Collected data entries
(** [merge_maps(graph, outer_map_entry, outer_map_exit, inner_map_entry,
    inner_map_exit, param_merge, range_merge)].  [entry_id] and [exit_id]
    are the identities of the two objects that [MapEntry(merged_map)] and
    [MapExit(merged_map)] create.  The result is the graph afterwards and
    the pair returned. *)
Definition merge_maps (graph : gr.graph)
           (outer_map_entry outer_map_exit
            inner_map_entry inner_map_exit : MapNode)
           (param_merge : Params -> Params -> Params)
           (range_merge : Ranges -> Ranges -> Ranges)
           (entry_id exit_id : Node)
  : result (gr.graph * (MapNode * MapNode)) :=
  let outer_map := dace_nodes.map _ _ outer_map_entry in
  let inner_map := dace_nodes.map _ _ inner_map_entry in
  let merged_map :=
    merged_map_of outer_map inner_map param_merge range_merge in
  let merged_entry :=
    dace_nodes.mk_MapNode _ _ entry_id merged_map
      (dace_nodes.in_connectors _ _ outer_map_entry)
      (dace_nodes.out_connectors _ _ outer_map_entry) in
  let merged_exit :=
    dace_nodes.mk_MapNode _ _ exit_id merged_map
      (dace_nodes.in_connectors _ _ outer_map_exit)
      (dace_nodes.out_connectors _ _ outer_map_exit) in
  let oe := dace_nodes.ident _ _ outer_map_entry in
  let ox := dace_nodes.ident _ _ outer_map_exit in
  let ie := dace_nodes.ident _ _ inner_map_entry in
  let ix := dace_nodes.ident _ _ inner_map_exit in
  let graph := add_nodes_from graph [entry_id; exit_id] in
  let inner_in_edges := out_edges graph ie in
  graph <- for_each (redirect_inner_in entry_id inner_in_edges)
                    (edges_between graph oe ie) graph ;;
  let inner_out_edges := in_edges graph ix in
  graph <- for_each (redirect_inner_out exit_id inner_out_edges)
                    (edges_between graph ix ox) graph ;;
  let graph := change_edge_dest graph oe entry_id in
  let graph := change_edge_src graph ox exit_id in
  let graph := remove_nodes_from graph [oe; ox; ie; ix] in
  Ok (graph, (merged_entry, merged_exit)).

End MergeMaps.
End nxutil_merge.

(** *** Two nested maps

    An array node 0 feeds the outer entry 1, the inner entry 2 and a tasklet
    3; the result leaves through the inner exit 4 and the outer exit 5 into
    the array node 6.  Each entry and exit passes its data from [IN_0] to
    [OUT_0].  The outer map has the parameter [i] over [0:N], the inner map
    [j] over [0:M]. *)
Module nested_maps.
Import gr.
Import (notations) String.
Local Open Scope string_scope.

Definition graph : gr.graph :=
  mk_graph [0; 1; 2; 3; 4; 5; 6]%nat
    [ MultiConnectorEdge 0%nat None 1%nat (Some "IN_0") (Some 10%nat);
      MultiConnectorEdge 1%nat (Some "OUT_0") 2%nat (Some "IN_0")
                         (Some 11%nat);
      MultiConnectorEdge 2%nat (Some "OUT_0") 3%nat (Some "in")
                         (Some 12%nat);
      MultiConnectorEdge 3%nat (Some "out") 4%nat (Some "IN_0")
                         (Some 13%nat);
      MultiConnectorEdge 4%nat (Some "OUT_0") 5%nat (Some "IN_0")
                         (Some 14%nat);
      MultiConnectorEdge 5%nat (Some "OUT_0") 6%nat None (Some 15%nat) ].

WHAT YOU ARE ASKED TO DO>
Copy out each line of the data in which the word "over" appears.

TASK RESULT>
    [OUT_0].  The outer map has the parameter [i] over [0:N], the inner map
    [j] over [0:M]. *)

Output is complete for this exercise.